> **TASK DETAILS**:
Send back the whole listing untouched.

> **EXERCISE MATERIAL**:
———

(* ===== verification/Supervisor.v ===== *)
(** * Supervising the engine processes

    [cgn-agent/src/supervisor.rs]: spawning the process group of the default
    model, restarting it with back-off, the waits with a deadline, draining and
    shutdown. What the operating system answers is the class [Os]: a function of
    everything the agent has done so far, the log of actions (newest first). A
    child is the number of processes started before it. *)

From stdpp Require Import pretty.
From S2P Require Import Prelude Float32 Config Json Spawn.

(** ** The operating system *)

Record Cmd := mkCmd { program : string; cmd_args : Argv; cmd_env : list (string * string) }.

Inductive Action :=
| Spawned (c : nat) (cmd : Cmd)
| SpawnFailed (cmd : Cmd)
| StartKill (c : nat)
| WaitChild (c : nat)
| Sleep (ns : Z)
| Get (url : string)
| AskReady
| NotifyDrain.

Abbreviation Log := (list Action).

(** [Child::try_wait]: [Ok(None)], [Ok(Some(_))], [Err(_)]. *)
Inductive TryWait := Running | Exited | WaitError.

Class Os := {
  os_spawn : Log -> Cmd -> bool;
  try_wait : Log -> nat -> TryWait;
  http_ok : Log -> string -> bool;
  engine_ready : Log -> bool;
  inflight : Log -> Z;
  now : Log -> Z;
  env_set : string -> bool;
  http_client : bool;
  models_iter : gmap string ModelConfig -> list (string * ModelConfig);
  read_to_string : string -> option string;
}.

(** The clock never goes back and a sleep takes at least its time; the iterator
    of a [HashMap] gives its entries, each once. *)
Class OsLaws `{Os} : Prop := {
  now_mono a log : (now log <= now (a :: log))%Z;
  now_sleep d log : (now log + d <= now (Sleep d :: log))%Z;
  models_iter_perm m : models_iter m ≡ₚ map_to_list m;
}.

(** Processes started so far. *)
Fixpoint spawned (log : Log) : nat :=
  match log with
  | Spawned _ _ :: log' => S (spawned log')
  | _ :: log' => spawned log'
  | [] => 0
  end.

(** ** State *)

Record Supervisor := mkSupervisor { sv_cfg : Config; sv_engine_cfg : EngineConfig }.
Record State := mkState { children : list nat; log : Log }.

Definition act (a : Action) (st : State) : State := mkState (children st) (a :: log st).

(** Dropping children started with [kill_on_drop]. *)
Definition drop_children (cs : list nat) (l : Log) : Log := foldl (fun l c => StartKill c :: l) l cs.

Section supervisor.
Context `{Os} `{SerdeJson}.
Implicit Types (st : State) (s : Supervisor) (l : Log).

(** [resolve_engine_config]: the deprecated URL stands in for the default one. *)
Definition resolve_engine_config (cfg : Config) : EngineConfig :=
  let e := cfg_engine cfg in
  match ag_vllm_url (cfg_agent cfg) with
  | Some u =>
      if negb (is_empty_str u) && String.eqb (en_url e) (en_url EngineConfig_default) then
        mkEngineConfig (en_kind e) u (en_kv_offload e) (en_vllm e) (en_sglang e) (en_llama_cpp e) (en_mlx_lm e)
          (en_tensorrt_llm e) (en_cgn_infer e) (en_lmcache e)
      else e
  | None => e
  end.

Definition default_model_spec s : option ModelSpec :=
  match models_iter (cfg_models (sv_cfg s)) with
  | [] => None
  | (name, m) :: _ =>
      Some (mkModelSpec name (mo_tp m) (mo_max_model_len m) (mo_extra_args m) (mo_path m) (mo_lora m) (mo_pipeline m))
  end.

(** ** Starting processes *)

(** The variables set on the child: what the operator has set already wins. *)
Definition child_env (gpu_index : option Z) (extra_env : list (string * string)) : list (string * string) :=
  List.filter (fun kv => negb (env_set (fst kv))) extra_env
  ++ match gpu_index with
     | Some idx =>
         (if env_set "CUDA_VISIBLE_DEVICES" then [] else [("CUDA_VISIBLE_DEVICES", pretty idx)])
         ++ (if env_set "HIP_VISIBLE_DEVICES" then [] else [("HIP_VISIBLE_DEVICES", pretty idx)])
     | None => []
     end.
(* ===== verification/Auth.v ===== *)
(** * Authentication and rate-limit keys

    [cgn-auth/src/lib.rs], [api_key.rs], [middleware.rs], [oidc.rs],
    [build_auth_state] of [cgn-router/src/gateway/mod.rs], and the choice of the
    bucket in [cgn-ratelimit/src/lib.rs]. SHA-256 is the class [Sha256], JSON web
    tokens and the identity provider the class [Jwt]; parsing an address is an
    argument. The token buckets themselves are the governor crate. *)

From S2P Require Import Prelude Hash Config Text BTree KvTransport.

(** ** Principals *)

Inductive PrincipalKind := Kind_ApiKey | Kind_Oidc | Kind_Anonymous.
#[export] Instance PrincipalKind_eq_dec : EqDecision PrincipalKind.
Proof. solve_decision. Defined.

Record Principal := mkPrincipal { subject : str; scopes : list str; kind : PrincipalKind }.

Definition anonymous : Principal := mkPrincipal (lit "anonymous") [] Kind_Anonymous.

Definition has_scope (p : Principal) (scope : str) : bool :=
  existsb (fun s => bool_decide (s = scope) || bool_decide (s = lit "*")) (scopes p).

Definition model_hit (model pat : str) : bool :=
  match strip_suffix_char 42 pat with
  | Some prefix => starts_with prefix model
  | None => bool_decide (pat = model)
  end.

———

> **EXERCISE OUTPUT**:
(* ===== verification/Supervisor.v ===== *)
(** * Supervising the engine processes

    [cgn-agent/src/supervisor.rs]: spawning the process group of the default
    model, restarting it with back-off, the waits with a deadline, draining and
    shutdown. What the operating system answers is the class [Os]: a function of
    everything the agent has done so far, the log of actions (newest first). A
    child is the number of processes started before it. *)

From stdpp Require Import pretty.
From S2P Require Import Prelude Float32 Config Json Spawn.

(** ** The operating system *)

Record Cmd := mkCmd { program : string; cmd_args : Argv; cmd_env : list (string * string) }.

Inductive Action :=
| Spawned (c : nat) (cmd : Cmd)
| SpawnFailed (cmd : Cmd)
| StartKill (c : nat)
| WaitChild (c : nat)
| Sleep (ns : Z)
| Get (url : string)
| AskReady
| NotifyDrain.

Abbreviation Log := (list Action).

(** [Child::try_wait]: [Ok(None)], [Ok(Some(_))], [Err(_)]. *)
Inductive TryWait := Running | Exited | WaitError.

Class Os := {
  os_spawn : Log -> Cmd -> bool;
  try_wait : Log -> nat -> TryWait;
  http_ok : Log -> string -> bool;
  engine_ready : Log -> bool;
  inflight : Log -> Z;
  now : Log -> Z;
  env_set : string -> bool;
  http_client : bool;
  models_iter : gmap string ModelConfig -> list (string * ModelConfig);
  read_to_string : string -> option string;
}.

(** The clock never goes back and a sleep takes at least its time; the iterator
    of a [HashMap] gives its entries, each once. *)
Class OsLaws `{Os} : Prop := {
  now_mono a log : (now log <= now (a :: log))%Z;
  now_sleep d log : (now log + d <= now (Sleep d :: log))%Z;
  models_iter_perm m : models_iter m ≡ₚ map_to_list m;
}.

(** Processes started so far. *)
Fixpoint spawned (log : Log) : nat :=
  match log with
  | Spawned _ _ :: log' => S (spawned log')
  | _ :: log' => spawned log'
  | [] => 0
  end.

(** ** State *)

Record Supervisor := mkSupervisor { sv_cfg : Config; sv_engine_cfg : EngineConfig }.
Record State := mkState { children : list nat; log : Log }.

Definition act (a : Action) (st : State) : State := mkState (children st) (a :: log st).

(** Dropping children started with [kill_on_drop]. *)
Definition drop_children (cs : list nat) (l : Log) : Log := foldl (fun l c => StartKill c :: l) l cs.

Section supervisor.
Context `{Os} `{SerdeJson}.
Implicit Types (st : State) (s : Supervisor) (l : Log).

(** [resolve_engine_config]: the deprecated URL stands in for the default one. *)
Definition resolve_engine_config (cfg : Config) : EngineConfig :=
  let e := cfg_engine cfg in
  match ag_vllm_url (cfg_agent cfg) with
  | Some u =>
      if negb (is_empty_str u) && String.eqb (en_url e) (en_url EngineConfig_default) then
        mkEngineConfig (en_kind e) u (en_kv_offload e) (en_vllm e) (en_sglang e) (en_llama_cpp e) (en_mlx_lm e)
          (en_tensorrt_llm e) (en_cgn_infer e) (en_lmcache e)
      else e
  | None => e
  end.

Definition default_model_spec s : option ModelSpec :=
  match models_iter (cfg_models (sv_cfg s)) with
  | [] => None
  | (name, m) :: _ =>
      Some (mkModelSpec name (mo_tp m) (mo_max_model_len m) (mo_extra_args m) (mo_path m) (mo_lora m) (mo_pipeline m))
  end.

(** ** Starting processes *)

(** The variables set on the child: what the operator has set already wins. *)
Definition child_env (gpu_index : option Z) (extra_env : list (string * string)) : list (string * string) :=
  List.filter (fun kv => negb (env_set (fst kv))) extra_env
  ++ match gpu_index with
     | Some idx =>
         (if env_set "CUDA_VISIBLE_DEVICES" then [] else [("CUDA_VISIBLE_DEVICES", pretty idx)])
         ++ (if env_set "HIP_VISIBLE_DEVICES" then [] else [("HIP_VISIBLE_DEVICES", pretty idx)])
     | None => []
     end.
(* ===== verification/Auth.v ===== *)
(** * Authentication and rate-limit keys

    [cgn-auth/src/lib.rs], [api_key.rs], [middleware.rs], [oidc.rs],
    [build_auth_state] of [cgn-router/src/gateway/mod.rs], and the choice of the
    bucket in [cgn-ratelimit/src/lib.rs]. SHA-256 is the class [Sha256], JSON web
    tokens and the identity provider the class [Jwt]; parsing an address is an
    argument. The token buckets themselves are the governor crate. *)

From S2P Require Import Prelude Hash Config Text BTree KvTransport.

(** ** Principals *)

Inductive PrincipalKind := Kind_ApiKey | Kind_Oidc | Kind_Anonymous.
#[export] Instance PrincipalKind_eq_dec : EqDecision PrincipalKind.
Proof. solve_decision. Defined.

Record Principal := mkPrincipal { subject : str; scopes : list str; kind : PrincipalKind }.

Definition anonymous : Principal := mkPrincipal (lit "anonymous") [] Kind_Anonymous.

Definition has_scope (p : Principal) (scope : str) : bool :=
  existsb (fun s => bool_decide (s = scope) || bool_decide (s = lit "*")) (scopes p).

Definition model_hit (model pat : str) : bool :=
  match strip_suffix_char 42 pat with
  | Some prefix => starts_with prefix model
  | None => bool_decide (pat = model)
  end.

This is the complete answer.